Well-versed if not actually experienced in investigation, the writers set about interviewing the staff and then the residents. Soon Zumtod suggests the painfully obvious: turning Eric loose on the problem. The response is as rapid as the answer is shocking…

While waiting for the outer world to re-establish contact with the isolated isle, Agatha bonds with the presumed widow and probes the step-daughter, whilst Chesterton continues to scour the entire vicinity. He’s suspicious of everything – including whether there has been any crime at all – and soon unearths many unsuspected secrets even as each writer cleaves to their particular speciality and makes their own assessment and forms a hypothesis…

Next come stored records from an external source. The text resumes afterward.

(* ===== verification/Admin.v ===== *)
(** * Theorems about the admin service (internal/api/admin_server.go)

    What export, usage and deletion report and do, and what a deletion means for
    the consumers of the change stream. *)

From Stdlib Require Import ZArith Lia.
From S2P Require Import Prelude WalFormat Wal WalTheorems WalStore Engine EngineInvariant EngineTheorems.
From S2P Require Import Streaming Replication ReplicationTheorems Node Catalog Backup Grpc.
From S2P Require Import Observability Api ApiTheorems.

(** The bindings a reader sees at time [t]. *)
Definition live_bindings (t : Z) (order : list (bytes * entry)) : list (bytes * entry) :=
  filter (fun b => live t b.2 = true) order.

(** Reading a clock that stands still. *)
Lemma expired_at t ent e :
  (forall n, e_clock e n = t) ->
  exists e', same_but_clock e e' /\ (forall n, e_clock e' n = t) /\
    expired ent e = (e', Ret (negb (live t ent))).
Proof.
  intros Ht. unfold expired, live. destruct (expiresAt ent) as [x|].
  - eexists. split; [|split; [|unfold Now, mbind, GoM_bind; cbn; rewrite Ht, negb_involutive; reflexivity]].
    + done.
    + intros n. apply Ht.
  - by exists e.
Qed.

Lemma Snapshot_at t order e :
  (forall n, e_clock e n = t) ->
  exists e', same_but_clock e e' /\ (forall n, e_clock e' n = t) /\
    Snapshot order e = (e', Ret (uncurry snapshot_entry <$> live_bindings t order)).
Proof.
  unfold Snapshot. rewrite <- (app_nil_l (uncurry snapshot_entry <$> _)).
  generalize (@nil SnapshotEntry) as out. revert e.
  induction order as [|[k ent] order IH]; intros e out Ht; cbn [snapshot_loop].
  - exists e. cbn. by rewrite app_nil_r.
  - destruct (expired_at t ent e Ht) as (e1 & Hs1 & Ht1 & E). unfold live_bindings. rewrite filter_cons.
    cbn [snd]. destruct (live t ent); cbn in E.
    + destruct (IH e1 (out ++ [snapshot_entry k ent]) Ht1) as (e' & Hs' & Ht' & E').
      exists e'. split; [by etrans|]. split; [done|]. rewrite (bind_ret _ _ _ _ _ E), E'.
      by rewrite <- app_assoc.
    + destruct (IH e1 out Ht1) as (e' & Hs' & Ht' & E').
      exists e'. split; [by etrans|]. split; [done|]. by rewrite (bind_ret _ _ _ _ _ E), E'.
Qed.

(** A binding that is live is one a reader sees, and the other way round. *)
Lemma live_bindings_visible (t : Z) (m : gmap bytes entry) (order : list (bytes * entry)) (k v : bytes) :
  order ≡ₚ map_to_list m ->
  (exists ent, (k, ent) ∈ live_bindings t order /\ value ent = v) <->
  fst <$> visible t (m !! k) = Some v.
Proof.
  intros Hord. unfold live_bindings, visible. split.
  - intros (ent & (Hl & Hin)%list_elem_of_filter & Hv). rewrite Hord, elem_of_map_to_list in Hin.
    rewrite Hin. cbn in Hl. rewrite Hl. cbn. by rewrite Hv.
  - destruct (m !! k) as [ent|] eqn:Hk; [|done]. destruct (live t ent) eqn:Hl; [|done].
    cbn. intros [= <-]. exists ent. split; [|done]. apply list_elem_of_filter. split; [done|].
    by rewrite Hord, elem_of_map_to_list.
Qed.

Lemma live_bindings_keys (t : Z) (m : gmap bytes entry) (order : list (bytes * entry)) :
  order ≡ₚ map_to_list m -> NoDup ((live_bindings t order).*1).
Proof.
  intros Hord. eapply sublist_NoDup; [|apply fmap_sublist, sublist_filter].
  rewrite Hord. apply NoDup_fst_map_to_list.
Qed.

(** The wrapping sum of sizes is the sum while it fits 64 bits. *)
Lemma usage_sum (l : list SnapshotEntry) n :
  0 <= n -> n + fold_right Z.add 0 ((fun e => len (s_Key e) + len (s_Value e)) <$> l) < 2 ^ 63 ->
  fold_left (fun n e => i64 (n + (len (s_Key e) + len (s_Value e)))) l n
  = n + fold_right Z.add 0 ((fun e => len (s_Key e) + len (s_Value e)) <$> l).
Proof.
  revert n. induction l as [|e l IH]; intros n Hn Hs; cbn in *; [lia|].
  pose proof (len_nonneg (s_Key e)). pose proof (len_nonneg (s_Value e)).
  assert (Hl : 0 <= fold_right Z.add 0 ((fun e => len (s_Key e) + len (s_Value e)) <$> l)).
  { clear. induction l as [|e l IH]; cbn; [lia|].
    pose proof (len_nonneg (s_Key e)). pose proof (len_nonneg (s_Value e)). lia. }
  rewrite i64_small by (unfold is_i64; lia). rewrite IH; lia.
Qed.

Section admin.
Context {R T : Type} `{Raft R, Codec Command, BackupCodec T}.

Lemma eng_Snapshot t order (s : Srv R T) :
  (forall n, e_clock (sv_engine s) n = t) ->
  exists e', same_but_clock (sv_engine s) e' /\
    eng (Snapshot order) s
    = (set_engine s e', Ret (uncurry snapshot_entry <$> live_bindings t order)).
Proof.
  intros Ht. destruct (Snapshot_at t order (sv_engine s) Ht) as (e' & Hs & _ & E).
  exists e'. split; [done|]. unfold eng. by erewrite zoom_ret by exact E.
Qed.

(** C22: an export is what readers see: every key is exported at most once, a key is
    exported with a value exactly if a reader sees that value, and the usage
    counts the same keys and the bytes of them and their values. *)
Theorem export_exact (t : Z) (order : list (bytes * entry)) (s : Srv R T) :
  (forall n, e_clock (sv_engine s) n = t) -> order ≡ₚ map_to_list (e_index (sv_engine s)) ->
  exists s1 s2 entries bytes_used,
    ExportNamespace order s = (s1, Ret (Ok entries)) /\
    GetUsage order s = (s2, Ret (Ok (mkUsage (ID (Spec (sv_registry s))) (len entries) bytes_used))) /\
    NoDup (s_Key <$> entries) /\
    (forall k v, (exists x, mkSnapshotEntry k v x ∈ entries) <->
                 fst <$> visible t (e_index (sv_engine s) !! k) = Some v) /\
    (fold_right Z.add 0 ((fun e => len (s_Key e) + len (s_Value e)) <$> entries) < 2 ^ 63 ->
     bytes_used = fold_right Z.add 0 ((fun e => len (s_Key e) + len (s_Value e)) <$> entries)).
Proof.
  intros Ht Hord. destruct (eng_Snapshot t order s Ht) as (e' & _ & E).
  unfold ExportNamespace, GetUsage. rewrite (bind_ret _ _ _ _ _ E), (bind_ret _ _ s s s) by done.
  rewrite (bind_ret _ _ _ _ _ E). set (entries := uncurry snapshot_entry <$> live_bindings t order).
  assert (Hid : (fun e => mkSnapshotEntry (s_Key e) (s_Value e) (s_ExpiresAtUnixNano e)) <$> entries = entries).
  { rewrite <- (list_fmap_id entries) at 2. apply list_fmap_ext. by intros ? [] ?. }
  rewrite Hid. do 4 eexists. split; [reflexivity|]. split; [reflexivity|]. split_and!.
  - unfold entries. rewrite <- list_fmap_compose.
    replace ((s_Key ∘ uncurry snapshot_entry) <$> live_bindings t order) with ((live_bindings t order).*1)
      by (apply list_fmap_ext; by intros ? [] ?).
    by eapply live_bindings_keys.
  - intros k v. rewrite <- (live_bindings_visible t _ order k v Hord). unfold entries. split.
    + intros (x & ([k' ent] & [= -> -> _] & Hin)%list_elem_of_fmap). by exists ent.
    + intros (ent & Hin & <-). exists (default 0 (expiresAt ent)).
      apply list_elem_of_fmap. by exists (k, ent).
  - intros Hsum. rewrite usage_sum by lia. lia.
Qed.

(** C23: a deletion asks for the namespace's name and then removes everything readers
    see: with another name nothing changes; with the right one, on a single node
    whose disk does not fail, the answer is the number of keys readers saw (as an
    int32), every key is gone, commit positions start over, and the consumers'
    offsets are kept. *)
Theorem delete_namespace_exact (t : Z) (order : list (bytes * entry)) (s : Srv R T) h a confirm :
  (forall n, e_clock (sv_engine s) n = t) -> sv_node s = None ->
  engine_inv (sv_engine s) h a -> calm_engine (sv_engine s) ->
  if decide (confirm = ID (Spec (sv_registry s))) then
    exists s', DeleteNamespace order confirm s = (s', Ret (Ok (i32 (len (live_bindings t order))))) /\
      engine_inv (sv_engine s') [] [] /\ (forall k, e_index (sv_engine s') !! k = None) /\
      LastCommitPosition (sv_engine s') = 0 /\ sv_offsets s' = sv_offsets s /\
      sv_registry s' = sv_registry s
  else exists st, DeleteNamespace order confirm s = (s, Ret (Err st)) /\ st_code st = InvalidArgument.
Proof.
  intros Ht Hn Hinv Hc. unfold DeleteNamespace. rewrite (bind_ret _ _ s s s) by done.
  destruct (decide _) as [->|Hne].
  2: { rewrite bool_decide_true by done. by eexists. }
  rewrite bool_decide_false by auto.
  destruct (eng_Snapshot t order s Ht) as (e1 & Hs1 & E). rewrite (bind_ret _ _ _ _ _ E), Hn.
  destruct (Reset_spec e1 h a) as (e2 & HR & Hinv2 & Ht2 & _ & Hl2 & _);
    [by eapply engine_inv_clock|unfold calm_engine in Hc; by destruct Hs1 as (-> & _)|].
  erewrite bind_ret; [|unfold eng; by erewrite zoom_ret by exact HR].
  eexists. split; [unfold len; rewrite length_fmap; reflexivity|]. cbn.
  injection Ht2 as Hi _. split_and!; try done. intros k. by rewrite Hi, lookup_empty.
Qed.
End admin.

(** ** Witnesses *)

#[local] Existing Instances demo_cmd_codec demo_raft demo_backup_codec.

Lemma export_exact_witness :
  exists s1 s2 entries bytes_used,
    ExportNamespace [($"k", mkEntry ($"v1") 1 None)] srv1 = (s1, Ret (Ok entries)) /\
    GetUsage [($"k", mkEntry ($"v1") 1 None)] srv1
    = (s2, Ret (Ok (mkUsage (ID (Spec (sv_registry srv1))) (len entries) bytes_used))) /\
    NoDup (s_Key <$> entries) /\
    (forall k v, (exists x, mkSnapshotEntry k v x ∈ entries) <->
                 fst <$> visible 100 (e_index (sv_engine srv1) !! k) = Some v) /\
    (fold_right Z.add 0 ((fun e => len (s_Key e) + len (s_Value e)) <$> entries) < 2 ^ 63 ->
     bytes_used = fold_right Z.add 0 ((fun e => len (s_Key e) + len (s_Value e)) <$> entries)).
Proof.
  refine (export_exact 100 [($"k", mkEntry ($"v1") 1 None)] srv1 _ _).
  - intros n. reflexivity.
  - change (e_index (sv_engine srv1)) with (e_index after_put1). by vm_compute.
Defined.

Lemma delete_namespace_exact_witness :
  exists s', DeleteNamespace [($"k", mkEntry ($"v1") 1 None)] ($"ns") srv1 = (s', Ret (Ok 1)) /\
    engine_inv (sv_engine s') [] [] /\ (forall k, e_index (sv_engine s') !! k = None) /\
    LastCommitPosition (sv_engine s') = 0 /\ sv_offsets s' = sv_offsets srv1 /\
    sv_registry s' = sv_registry srv1.
Proof.
  refine (delete_namespace_exact 100 [($"k", mkEntry ($"v1") 1 None)] srv1 log1 log1 ($"ns")
            _ eq_refl (proj1 after_put1_inv) _).
  - intros n. reflexivity.
  - by vm_compute.
Defined.

(** ** Consumers of a deleted namespace *)

(** The node behind a sequence of handlers whose answers are dropped. *)
Definition do {A} (h : handler (Srv (list bytes) byte) A) (s : Srv (list bytes) byte) :
  Srv (list bytes) byte := (h s).1.

(** A consumer has read two records and committed offset 3; the namespace is
    deleted and a value put. *)
Definition stranded : Srv (list bytes) byte :=
  do (StatePut ($"ns") ($"c") ($"new") 0 []) (
  do (DeleteNamespace [] ($"ns")) (
  do (StreamCommitOffset ($"ns") ($"g") 3) (
  do (StatePut ($"ns") ($"b") ($"2") 0 []) (
  do (StatePut ($"ns") ($"a") ($"1") 0 []) (
  demo_srv (fresh_engine [] at100) ($"ns") (mkFS ∅ [])))))).

(** A deletion strands the consumers of the stream.  Positions start over and the
    committed offsets do not: the consumer that resumes where it stopped is not
    given the new record, which is in the stream, and may not commit an offset at
    which it would be. *)
Theorem deletion_strands_consumers :
  (StreamFetchOffset ($"ns") ($"g") stranded).2 = Ret (Ok (3, true)) /\
  (StreamFetch ($"ns") 3 10 stranded).2 = Ret (Ok (mkFetchResponse [] 3)) /\
  (StreamFetch ($"ns") 1 10 stranded).2
    = Ret (Ok (mkFetchResponse [mkPbChange 1 CHANGE_KIND_PUT ($"c") ($"new")] 2)) /\
  is_ok (match (StreamCommitOffset ($"ns") ($"g") 1 stranded).2 with Ret r => r | _ => Ok 0 end) = false.
Proof. vm_compute. by split_and!. Qed.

And then a body washes ashore…

The Detection Club‘s second volume begins with third chapter ‘Seven Amateur Detectives’ and an armada of late-arriving constabulary led by Inspector Widgeon to interview the drawing room sleuths. Mounting tensions, contrary theories and wounded pride quickly drive all concerned to fractious conflict even as Millicent’s banished and outcast twin Watkyn re-emerges. Has he only returned because of his despised step-father’s demise or was he actually back just before it happened?

Events seemingly come to a head when Christie expounds her latest theory and provokes a minor hostage crisis until the villain is apprehended through unlikely team work. As the police step in with the handcuffs however, new evidence emerges that sets the cogitators back on the murder-trail until straightforward ratiocination leads one author to the only possible solution…

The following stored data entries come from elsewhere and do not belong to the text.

(** What holds in every state of a run: a recorder that is not warmed up is
    empty, samples are not negative, a request in progress was started in the
    past, and the main goroutine's phase agrees with the recorder. *)
Definition run_inv (cfg : RunConfig) (s : @run_state G) : Prop :=
  (warmedUp (rec s) = false -> silent (rec s)) /\
  fresh_samples (rec s) /\
  (forall i g req start, workers s !! i = Some (Executing g req start) -> start <= now s) /\
  match main s with
  | WaitWarmup => warmedUp (rec s) = false
  | WaitDuration start => start <= now s
  | WaitWorkers m =>
      (m = 0 /\ cancelled s = true /\ warmedUp (rec s) = false) \/
      (0 <= m /\ (Duration cfg <= m \/ cancelled s = true))
  | Finished res =>
      r_Config res = cfg /\ Forall (fun w => w = Returned) (workers s) /\
      ((MeasuredDuration res = 0 /\ cancelled s = true /\ forall op, r_Stats res op = None) \/
       (0 <= MeasuredDuration res /\ (Duration cfg <= MeasuredDuration res \/ cancelled s = true)))
  end.

Lemma record_silent op d f r : warmedUp r = false -> record op d f r = r.
Proof. intros Hw. unfold record. by rewrite Hw. Qed.

Lemma record_warmed op d f r : warmedUp (record op d f r) = warmedUp r.
Proof. unfold record. by repeat case_match. Qed.

Lemma record_samples op d f r :
  0 <= d -> fresh_samples r -> fresh_samples (record op d f r).
Proof.
  intros Hd Hf. unfold record. destruct (negb _); [done|]. destruct f; [done|].
  intros o l. cbn. unfold upd. case_decide as Ho; [|apply Hf].
  intros [= <-]. split; [by destruct (default [] _)|]. apply Forall_app. split; [|by constructor].
  destruct (samples r op) as [l|] eqn:E; cbn; [by apply (Hf op)|constructor].
Qed.

Lemma compute_silent r m stats :
  silent r -> Compute r m = Ret stats -> forall op, stats op = None.
Proof.
  intros Hs. unfold Compute, compute_op.
  destruct (Hs OpGet) as [-> ->], (Hs OpPut) as [-> ->]. by intros [= <-] [].
Qed.

Lemma step_main_inv (cfg : RunConfig) t0 s s' :
  run_inv cfg s -> run_step cfg t0 s s' ->
  (Forall (fun w => w = Returned) (workers s) -> Forall (fun w => w = Returned) (workers s')) /\
  now s <= now s' /\ (cancelled s = true -> cancelled s' = true).
Proof.
  intros _ Hs. destruct Hs; cbn; split_and!; try lia; try done.
  all: intros Hall; exfalso; rewrite Forall_lookup in Hall;
    match goal with Hw : workers _ !! _ = Some _ |- _ => by specialize (Hall _ _ Hw) end.
Qed.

Wry, witty, and decidedly well-plotted, with devastatingly sharp, catty dialogue (kudos to translator Allison M. Charette) and smart characterisations, this lovely lark is also charmingly limned: a superb tribute to days gone by and superb stylists who tested our wits and expanded our entertainment horizons. This is tale no  whimsically-inclined crime fan can afford to miss.